## Material to process:
Lemma bid_keeps_inv now id who price (s s' : St) :
  in_uint 128 price -> auction_inv s -> place_bid (X := X) treasury cfg now id who price s = (Ok tt, s') -> auction_inv s'.
Proof.
  intros Hprice Hs Hrun. apply bid_result in Hrun as [->|(lot & v & s1 & e & Ht & ->)]; [done| |done]. split.
  - apply (taken_apart _ _ _ _ _ _ _ _ _ _ Ht).
  - intros j Hj. change (lots s1 !! j = None). rewrite (taken_lots _ _ _ _ _ _ _ _ _ _ Ht). simpl in Hj. rewrite store_bid_next in Hj.
    rewrite lookup_insert_ne; [by apply Hs|]. intros ->. pose proof (inv_ids s Hs j Hj). by rewrite (taken_lot _ _ _ _ _ _ _ _ _ _ Ht) in *.
  - intros j lot' Hlot'. change (lots s1 !! j = Some lot') in Hlot'. rewrite (taken_lots _ _ _ _ _ _ _ _ _ _ Ht) in Hlot'. simpl. rewrite store_bid_bid.
    case_decide as Hj; [subst j|by rewrite lookup_insert_ne in Hlot' by done; apply (inv_lots s Hs)].
    rewrite lookup_insert_eq in Hlot'. injection Hlot' as <-.
    destruct (inv_lots s Hs id lot (taken_lot _ _ _ _ _ _ _ _ _ _ Ht)) as (Hsold & Hp & Hfix).
    pose proof (taken_price _ _ _ _ _ _ _ _ _ _ Ht) as Hup. unfold lot_ok, with_sold. simpl.
    destruct (pay_fix lot) as [f|] eqn:Ef.
    2:{ rewrite (taken_whole _ _ _ _ _ _ _ _ _ _ Ht) by done. split_and!; [done|by intros ? ? [= _ <-]; exact (proj1 Hprice)|done]. }
    destruct (Hfix f eq_refl) as (Hf & Hle & Hworth). destruct (taken_cut _ _ _ _ _ _ _ _ _ _ Ht f Ef) as [Hfp ->].
    assert (0 <= price_of (bid_of s id)) by (destruct (bid_of s id) as [[b p]|]; simpl; [by eapply Hp|done]).
    destruct (amount_for_sale_cut (sold lot) f (price_of (bid_of s id)) price (initially lot)) as [Hcut Hw]; [done|lia|lia| |].
    { destruct (bid_of s id) as [[b p]|]; simpl in *; [destruct Hworth; by rewrite Z.max_l by lia|]. rewrite Z.max_r by done. rewrite Hworth. lia. }
    split; [unfold in_uint in *; lia|]. split; [by intros ? ? [= _ <-]; exact (proj1 Hprice)|]. intros ? [= <-]. split_and!; [done|lia|done|done].
Qed.
Lemma dispatch_positions call (s : St) r s' c owner :
  consistent (manager s) -> dispatch call s = (r, s') ->
  position_of (manager s') c owner <> position_of (manager s) c owner ->
  exists caller, signed_by (origin_of call) = Some caller
    /\ (caller = owner \/ authorized s owner c caller = true /\ position_of (manager s') c owner = position_default).
Proof.
  intros Hs Hrun Hchanged. destruct r as [[]|e|]; [|by rewrite (dispatch_err call s _ s' Hrun) in Hchanged..]. destruct call; simpl in Hrun; simpl.
  - unfold gateway_adjust_position, gateway_signed, on_manager in Hrun. run_step Hrun. subst. simpl in *.
    eexists. split; [eassumption|]. left.
    match goal with Hm : adjust_position _ _ _ ?w _ _ _ _ = _ |- _ => apply adjust_ok in Hm as (s1 & Hu & Ht & _); destruct (decide (w = owner)) as [|Hne]; [done|exfalso] end.
    apply update_reserve_position in Hu as (_ & Ho & _); [|done]. apply Hchanged. rewrite (position_tables _ _ c owner Ht). apply Ho. congruence.
  - unfold transfer_position_from, gateway_signed, gateway_lookup, check_authorization, on_manager in Hrun. run_step Hrun. subst. simpl in *.
    eexists. split; [eassumption|].
    match goal with Hm : transfer_reserve ?f ?t _ _ = _, Hg : _ || _ = true |- _ =>
      destruct (decide (t = owner)) as [|Hto]; [by left|right]; destruct (decide (f = t)) as [->|Hne];
      [apply transfer_ok in Hm as (s1 & s2 & Hu1 & Hu2 & Ht & _)|apply transfer_reserve_spec in Hm as (Hf & _ & _ & Ho); [|done|done]] end.
    + exfalso. pose proof (update_reserve_consistent _ _ _ _ _ _ _ Hs Hu1) as Hs1.
      apply update_reserve_position in Hu1 as (_ & O1 & _); [|done]. apply update_reserve_position in Hu2 as (_ & O2 & _); [|done].
      apply Hchanged. rewrite (position_tables _ _ c owner Ht), O2, O1 by congruence. done.
    + match goal with Hm : forall _ _, (_, _) <> (_, ?f) -> _ |- _ => destruct (decide (f = owner)) as [->|Hfo] end.
      * match goal with Hg : _ || _ = true |- _ => rewrite bool_decide_eq_false_2 in Hg by done; simpl in Hg end.
        destruct (decide (c = currency_id)) as [->|Hc]; [done|]. exfalso. apply Hchanged. apply Ho; congruence.
      * exfalso. apply Hchanged. apply Ho; congruence.
  - unfold authorize, gateway_signed, gateway_lookup in Hrun. by run_inv Hrun.
  - unfold unauthorize, gateway_signed, gateway_lookup in Hrun. by run_inv Hrun.
  - unfold unauthorize_all, gateway_signed in Hrun. by run_inv Hrun.
Qed.
(** At the ideal stake the inflation is one. *)
Lemma inflation_at_ideal : xs = xi -> per_deconstruct (compute_inflation (U := U) stake ideal_stake falloff) = acc.
Proof.
  intros Heq. destruct inflation_is_the_series as [-> ->]. rewrite Heq, Z.sub_diag, Z.mul_0_l, alternating_zero.
  pose proof (accuracy_range acc per_accuracies). lia.
Qed.

(** C39: From the ideal stake on, with a falloff of at least one percent, what is returned is the
    sum of the series, never the zero of an unexpected result, and it is the documented curve,
    two to the power of the distance to the ideal stake over the falloff, but for at most 316
    units of the accuracy, whatever the accuracy. *)
Theorem inflation_follows_the_curve :
  per_deconstruct (compute_inflation (U := U) stake ideal_stake falloff) = big_value (compute_taylor_serie_part param)
  /\ (Rabs (IZR (per_deconstruct (compute_inflation (U := U) stake ideal_stake falloff))
        - IZR acc * Rpower 2 ((IZR xi - IZR xs) / IZR fall)) <= 316)%R.
Proof.
  destruct inflation_is_the_series as [Heq Hv]. split; [done|]. rewrite Heq, Hv. unfold Rpower.
  pose proof (accuracy_range acc per_accuracies) as [Ha _]. apply IZR_le in Ha. destruct falloff_range as [[Hf _] _].
  pose proof (series_close acc exponent per_accuracies exponent_in_range) as Hc. pose proof exponent_close as He.
  pose proof exponent_in_range as [Hn _]. assert (0 < acc * acc) as HD by (pose proof (accuracy_range acc per_accuracies); nia).
  pose proof (quotient_nonneg exponent (acc * acc) HD Hn) as Hq.
  assert (0 <= (IZR xs - IZR xi) / IZR fall * ln 2)%R as Hr.
  { apply Rmult_le_pos; [rewrite <- minus_IZR; apply quotient_nonneg; lia|]. left. rewrite <- ln_1. apply ln_increasing; lra. }
  pose proof (exp_minus_lipschitz _ _ Hq Hr) as Hl.
  replace ((IZR xi - IZR xs) / IZR fall * ln 2)%R with (- ((IZR xs - IZR xi) / IZR fall * ln 2))%R by (unfold Rdiv; ring).
  set (r1 := exp (- _)) in *. set (r2 := exp (- ((IZR xs - IZR xi) / IZR fall * ln 2))) in *. set (v := IZR (Z.max 0 _)) in *.
  replace (v - IZR acc * r2)%R with ((v - IZR acc * r1) + IZR acc * (r1 - r2))%R by ring.
  eapply Rle_trans; [apply Rabs_triang|]. rewrite Rabs_mult, (Rabs_pos_eq (IZR acc)) by lra. nra.
Qed.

## What is being asked:
Extract from the listing above the lines between the line containing "destruct inflation_is_the_series as [Heq" and the line containing "pose proof (accuracy_range acc per_accuracies) as", keeping both of those lines. Output nothing else.

## Expected output:
  destruct inflation_is_the_series as [Heq Hv]. split; [done|]. rewrite Heq, Hv. unfold Rpower.
  pose proof (accuracy_range acc per_accuracies) as [Ha _]. apply IZR_le in Ha. destruct falloff_range as [[Hf _] _].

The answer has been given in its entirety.